AS TOLD TO CHRISTA FAUST

LEISURE BOOKS NEW YORK CITY

Excerpt

Fiona stood in the center of the room, bound to one of several thick wooden pillars with her hands above her head. Her dress was torn nearly to her waist and her shapely legs were scratched and bruised, but she held her chin high, eyes blazing. The pillar to which she had been tied was bristling with throwing knives, their wicked points buried in the ancient wood all around her. The rider in the fur hat stood before her, now revealed as a tall, brutish man with long gray hair, a sharp forked beard and an expression of avid hunger. The man held several knives in one large hand like a deadly bouquet. He transferred one to his empty hand, then smiled and licked his lips.

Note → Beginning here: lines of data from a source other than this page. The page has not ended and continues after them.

(** The payload lists width, height, interlaced, pixel clock and horizontal
    front porch. *)
Definition demo_v4l2 : V4l2Hdr := {|
  bt_other := list Z;
  V4L2_DV_FL_CAN_REDUCE_FPS := 1;
  V4L2_DV_BT_656_1120 := 0;
  V4L2_DV_BT_STD_CEA861 := 1;
  V4L2_DV_BT_CAP_INTERLACED := 1;
  V4L2_DV_BT_CAP_PROGRESSIVE := 2;
  V4L2_MBUS_FMT_FIXED := 1;
  V4L2_COLORSPACE_SRGB := 8;
  V4L2_FIELD_NONE := 1;
  V4L2_FIELD_INTERLACED := 4
|}.

Definition demo_dv (members : list Z) (fl : Z)
    : @v4l2_dv_timings demo_v4l2 :=
  @Build_v4l2_dv_timings demo_v4l2 0
    (@Build_v4l2_bt_timings demo_v4l2 members fl).

Fixpoint list_Z_eqb (a b : list Z) : bool :=
  match a, b with
  | [], [] => true
  | x :: a', y :: b' => (x =? y) && list_Z_eqb a' b'
  | _, _ => false
  end.

Definition demo_match (t1 t2 : @v4l2_dv_timings demo_v4l2) (pclock_delta : Z)
    : bool :=
  (type t1 =? type t2) &&
  list_Z_eqb (bt_members (bt t1)) (bt_members (bt t2)).

Definition demo_dv_timings : @V4l2DvTimings demo_v4l2 := {|
  V4L2_DV_BT_CEA_720X480P59_94 := demo_dv [720; 480; 0; 27000000; 16] 0;
  V4L2_DV_BT_CEA_720X576P50 := demo_dv [720; 576; 0; 27000000; 12] 0;
  V4L2_DV_BT_CEA_1280X720P50 := demo_dv [1280; 720; 0; 74250000; 440] 0;
  V4L2_DV_BT_CEA_1280X720P60 := demo_dv [1280; 720; 0; 74250000; 110] 1;
  V4L2_DV_BT_CEA_1920X1080P24 := demo_dv [1920; 1080; 0; 74250000; 638] 1;
  V4L2_DV_BT_CEA_1920X1080P30 := demo_dv [1920; 1080; 0; 74250000; 88] 1;
  V4L2_DV_BT_CEA_1920X1080P50 := demo_dv [1920; 1080; 0; 148500000; 528] 0;
  V4L2_DV_BT_CEA_1920X1080I50 := demo_dv [1920; 1080; 1; 74250000; 528] 0;
  V4L2_DV_BT_CEA_1920X1080I60 := demo_dv [1920; 1080; 1; 74250000; 88] 1;
  V4L2_DV_BT_CEA_1920X1080P60 := demo_dv [1920; 1080; 0; 148500000; 88] 1;
  v4l2_match_dv_timings := demo_match
|}.

Definition demo_phy : v4l2_subdev := Subdev 1.
Definition demo_mhl : v4l2_subdev := Subdev 2.

(** Every register reads [status]; the PHY answers [phy_timings] to
    s_dv_timings, the repeater answers [mhl_stream] to s_stream(1); every
    other call succeeds. *)
Definition demo_env (status phy_timings mhl_stream : Z)
    : @Environment demo_v4l2 := {|
  env := fun _ q =>
    match q with
    | QReadl _ => status
    | QSubdevCall (Subdev 1) (video_s_dv_timings _) => phy_timings
    | QSubdevCall (Subdev 2) (video_s_stream 1) => mhl_stream
    | _ => 0
    end;
  env_dv_timings_cap := fun _ cap => cap
|}.

(** The device as hdmi_probe leaves it, with a repeater, nothing done yet. *)
Definition demo_device : @hdmi_device demo_v4l2 := {|
  phy_sd := Some demo_phy;
  mhl_sd := Some demo_mhl;
  cur_conf := Some hdmi_timings_480p;
  cur_conf_dirty := 1;
  cur_timings := demo_dv [720; 480; 0; 27000000; 16] 0
|}.

Definition demo_state : @state demo_v4l2 :=
  {| device := demo_device; trace := [] |}.

(** The synthetic parameter sets of the register-programmer test. *)
Definition synthetic_timings (il off : Z) : hdmi_timings := {|
  hact := {| beg := 100; end_ := 900 |};
  hsyn_pol := 0;
  hsyn := {| beg := 16; end_ := 78 |};
  interlaced := il;
  vact := ({| beg := 10; end_ := 510 |}, {| beg := 533; end_ := 1033 |});
  vsyn_pol := 0;
  vsyn_off := off;
  vsyn := ({| beg := 2; end_ := 7 |}, {| beg := 512; end_ := 517 |})
|}.

(** A horizontal window wider than the two byte lanes of its size
    register, and a vsync transition point (16 + 4984 = 5000) wider than
    12 bits; every member is a u32 and every pulse has begin < end. *)
Definition wide_timings : hdmi_timings := {|
  hact := {| beg := 0; end_ := 70000 |};
  hsyn_pol := 0;
  hsyn := {| beg := 16; end_ := 78 |};
  interlaced := 1;
  vact := ({| beg := 10; end_ := 510 |}, {| beg := 533; end_ := 1033 |});
  vsyn_pol := 0;
  vsyn_off := 4984;
  vsyn := ({| beg := 2; end_ := 7 |}, {| beg := 512; end_ := 517 |})
|}.

(** A descriptor outside the catalogue (640x480). *)
Definition vga_dv : @v4l2_dv_timings demo_v4l2 :=
  demo_dv [640; 480; 0; 25175000; 16] 0.

(** A device whose registers already hold the current configuration. *)
Definition clean_state : @state demo_v4l2 :=
  {| device := with_dirty demo_device 0; trace := [] |}.

(** Error pointers as the kernel has them: the address is the errno. *)
Definition demo_linux_err : LinuxErr := {|
  ERR_PTR := fun error => error;
  IS_ERR := IS_ERR_VALUE;
  IS_ERR_ERR_PTR := eq_refl
|}.

(** A platform on which the clock [bad_clock] does not exist and the
    interrupt request is answered [irq_answer]; everything else is there.
    Clock handles are addresses that differ from call to call, the I2C
    adapter of bus n is adapter n and carries sub-device n. *)
Definition demo_platform (bad_clock : string) (irq_answer : Z) : Platform := {|
  plat_devm_kzalloc := fun _ => true;
  plat_clk_get := fun tr id =>
    if String.eqb id bad_clock then - 2
    else 4096 + Z.of_nat (List.length tr);
  plat_kcalloc := fun _ _ => 8192;
  plat_regulator_bulk_get := fun _ _ _ => 0;
  plat_platform_get_resource := fun _ type _ =>
    Some (match type with
          | IORESOURCE_MEM => {| start := 65536; resource_size := 4096 |}
          | IORESOURCE_IRQ => {| start := 95; resource_size := 1 |}
          end);
  plat_devm_ioremap := fun _ offset _ => offset;
  plat_devm_request_irq := fun _ _ _ => irq_answer;
  plat_v4l2_device_register := fun _ => 0;
  plat_i2c_get_adapter := fun _ nr => Some (Adapter nr);
  plat_v4l2_i2c_new_subdev_board := fun _ a _ =>
    match a with Adapter n => Some (Subdev n) end
|}.

(** Platform data with the PHY on bus 1 and the repeater on bus 2. *)
Definition demo_pdata : s5p_hdmi_platform_data := {|
  hdmiphy_bus := 1;
  hdmiphy_info := Some (BoardInfo 1);
  mhl_bus := 2;
  mhl_info := Some (BoardInfo 2)
|}.

(** A format structure with stale contents. *)
Definition stale_fmt : v4l2_mbus_framefmt :=
  {| width := 1; height := 2; code := 3; field := 4; colorspace := 5 |}.

(** * Properties *)

Section Properties.

Context {R : RegsHdmi} {V : V4l2Hdr} {L : V4l2DvTimings} {E : Environment}.

#[local] Arguments u8 : simpl never.
#[local] Arguments u32 : simpl never.
#[local] Arguments shl32 : simpl never.
#[local] Arguments shr32 : simpl never.
#[local] Arguments sub32 : simpl never.
#[local] Arguments add32 : simpl never.
#[local] Arguments not32 : simpl never.
#[local] Arguments mask_merge : simpl never.
#[local] Arguments Z.land : simpl never.
#[local] Arguments Z.lor : simpl never.
#[local] Arguments Z.mul : simpl never.
#[local] Arguments Z.add : simpl never.
#[local] Arguments Z.pow : simpl never.
#[local] Arguments Z.modulo : simpl never.
#[local] Arguments Z.div : simpl never.
#[local] Arguments written_bytes : simpl never.

(** ** Machine arithmetic *)

Lemma u32_range x : 0 <= u32 x < 2 ^ 32.
Proof. unfold u32. apply Z.mod_pos_bound. lia. Qed.

Lemma u32_small x : 0 <= x < 2 ^ 32 -> u32 x = x.
Proof. intros H. unfold u32. now apply Z.mod_small. Qed.

Lemma two_lanes v :
  0 <= v ->
  0 + u8 (v .>> 0) * 2 ^ (8 * 0) + u8 (v .>> 8) * 2 ^ (8 * 1) = v mod 2 ^ 16.
Proof.
  intros Hv. unfold u8, shr32.
  rewrite Z.shiftr_0_r, Z.shiftr_div_pow2 by lia.
  change (2 ^ (8 * 0)) with 1. change (2 ^ (8 * 1)) with 256.
  change (2 ^ 8) with 256. change (2 ^ 16) with 65536.
  Z.to_euclidean_division_equations. lia.
Qed.

Lemma three_lanes v :
  0 <= v ->
  0 + u8 (v .>> 0) * 2 ^ (8 * 0) + u8 (v .>> 8) * 2 ^ (8 * 1)
    + u8 (v .>> 16) * 2 ^ (8 * 2) = v mod 2 ^ 24.
Proof.
  intros Hv. unfold u8, shr32.
  rewrite Z.shiftr_0_r, !Z.shiftr_div_pow2 by lia.
  change (2 ^ (8 * 0)) with 1. change (2 ^ (8 * 1)) with 256.
  change (2 ^ (8 * 2)) with 65536.
  change (2 ^ 8) with 256. change (2 ^ 16) with 65536.
  change (2 ^ 24) with 16777216.
  Z.to_euclidean_division_equations. lia.
Qed.

Lemma testbit_above x k n :
  0 <= x < 2 ^ k -> 0 <= k <= n -> Z.testbit x n = false.
Proof.
  intros Hx Hk.
  destruct (Z.eqb_spec x 0) as [->|Hx0]; [apply Z.bits_0|].
  apply Z.bits_above_log2; [lia|].
  apply Z.lt_le_trans with k; [|lia].
  apply Z.log2_lt_pow2; lia.
Qed.

(** Both 12-bit halves of [(x << 12) | x] carry [x] when [x] fits. *)
Lemma twin_halves x :
  0 <= x < 2 ^ 12 ->
  (x .<< 12 .| x) mod 2 ^ 24 = x * 2 ^ 12 + x.
Proof.
  intros Hx. unfold shl32, u32.
  rewrite Z.shiftl_mul_pow2 by lia.
  rewrite (Z.mod_small (x * 2 ^ 12)) by lia.
  assert (Hd : Z.land (x * 2 ^ 12) x = 0).
  { apply Z.bits_inj'. intros n Hn. rewrite Z.land_spec, Z.bits_0.
    destruct (Z.ltb_spec n 12).
    - rewrite Z.mul_pow2_bits_low by lia. reflexivity.
    - rewrite (testbit_above x 12 n) by lia. apply andb_false_r. }
  rewrite <- Z.lxor_lor by exact Hd.
  rewrite <- Z.add_nocarry_lxor by exact Hd.
  apply Z.mod_small. lia.
Qed.

(** ** Running the monad *)

Lemma after_nil s : after s [] = s.
Proof. destruct s. unfold after. simpl. now rewrite app_nil_r. Qed.

Lemma after_after s d1 d2 : after (after s d1) d2 = after s (d1 ++ d2).
Proof. unfold after. simpl. now rewrite app_assoc. Qed.

Lemma bind_Some {A B} {m : M A} (k : A -> M B) {s a s'} :
  m s = Some (a, s') -> bind m k s = k a s'.
Proof. intros H. unfold bind. now rewrite H. Qed.

Lemma last_writeb_app a tr d :
  last_writeb a (tr ++ d) =
  match last_writeb a d with
  | Some v => Some v
  | None => last_writeb a tr
  end.
Proof.
  induction tr as [|e tr IH]; simpl.
  - now destruct (last_writeb a d).
  - rewrite IH. now destruct (last_writeb a d).
Qed.

Lemma written_two_lanes reg tr d v :
  0 <= v ->
  last_writeb (reg, 4) d = Some (u8 (v .>> 8)) ->
  last_writeb (reg, 0) d = Some (u8 (v .>> 0)) ->
  written_bytes reg 2 (tr ++ d) = Some (v mod 2 ^ 16).
Proof.
  intros Hv H1 H0. unfold written_bytes.
  change (4 * Z.of_nat 1) with 4. change (4 * Z.of_nat 0) with 0.
  rewrite !last_writeb_app, H1, H0.
  change (Z.of_nat 1) with 1. change (Z.of_nat 0) with 0.
  now rewrite two_lanes.
Qed.

Lemma written_three_lanes reg tr d v :
  0 <= v ->
  last_writeb (reg, 8) d = Some (u8 (v .>> 16)) ->
  last_writeb (reg, 4) d = Some (u8 (v .>> 8)) ->
  last_writeb (reg, 0) d = Some (u8 (v .>> 0)) ->
  written_bytes reg 3 (tr ++ d) = Some (v mod 2 ^ 24).
Proof.
  intros Hv H2 H1 H0. unfold written_bytes.
  change (4 * Z.of_nat 2) with 8.
  change (4 * Z.of_nat 1) with 4. change (4 * Z.of_nat 0) with 0.
  rewrite !last_writeb_app, H2, H1, H0.
  change (Z.of_nat 2) with 2.
  change (Z.of_nat 1) with 1. change (Z.of_nat 0) with 0.
  now rewrite three_lanes.
Qed.

Lemma sub32_small a b : 0 <= b - a < 2 ^ 16 -> sub32 b a = b - a.
Proof. intros H. unfold sub32. apply u32_small. lia. Qed.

“I told you…” Fiona began to say.

The man raised his elbow to the ceiling and then brought his arm swiftly downward, letting the knife fly. It sank deep into the wood a bare millimeter from Fiona’s temple. She yelped as she tried to twist away and found her head trapped, a thick lock of her hair pinned to the wood by the blade.

Gabriel’s hand reflexively drew his Colt. The man in the fur hat switched another knife to his empty hand.

Gabriel raised the Colt so its barrel was aimed directly at the knife thrower’s forehead. He called out: “Put the knives down and let her go.”

With stunning speed, the man spun and let the blade fly in Gabriel’s direction…

Chapter 1

“I’d ask what a nice girl like you is doing in a place like this,” Gabriel told the brunette sitting at the bar with her back to him. “But I already know exactly what you’re doing.”

The brunette spun, reaching for the revolver beside her glass, but Gabriel grabbed her wrist before she could raise it to draw a bead between his eyes.

“I also know you’re not a very nice girl,” Gabriel said, tightening his grip and meeting her furious gaze without flinching.

The bar was a murky, nameless Moldovan hole-in-the-wall, spitting distance from the Transdniestrian border. The angry brunette was Dr. Fiona Rush, professor in Cambridge University’s prestigious archeology department and partner in Gabriel Hunt’s latest Eastern European expedition. She had also been Gabriel’s lover, which made it all the worse when she’d doublecrossed him and run off with the legendary jewel-encrusted Cossack dagger they’d come here to find. There were some who claimed that the kindjal was cursed, that it would bring sorrow and strife to anyone who possessed it. After everything he’d been through in the past few days, Gabriel was inclined to agree.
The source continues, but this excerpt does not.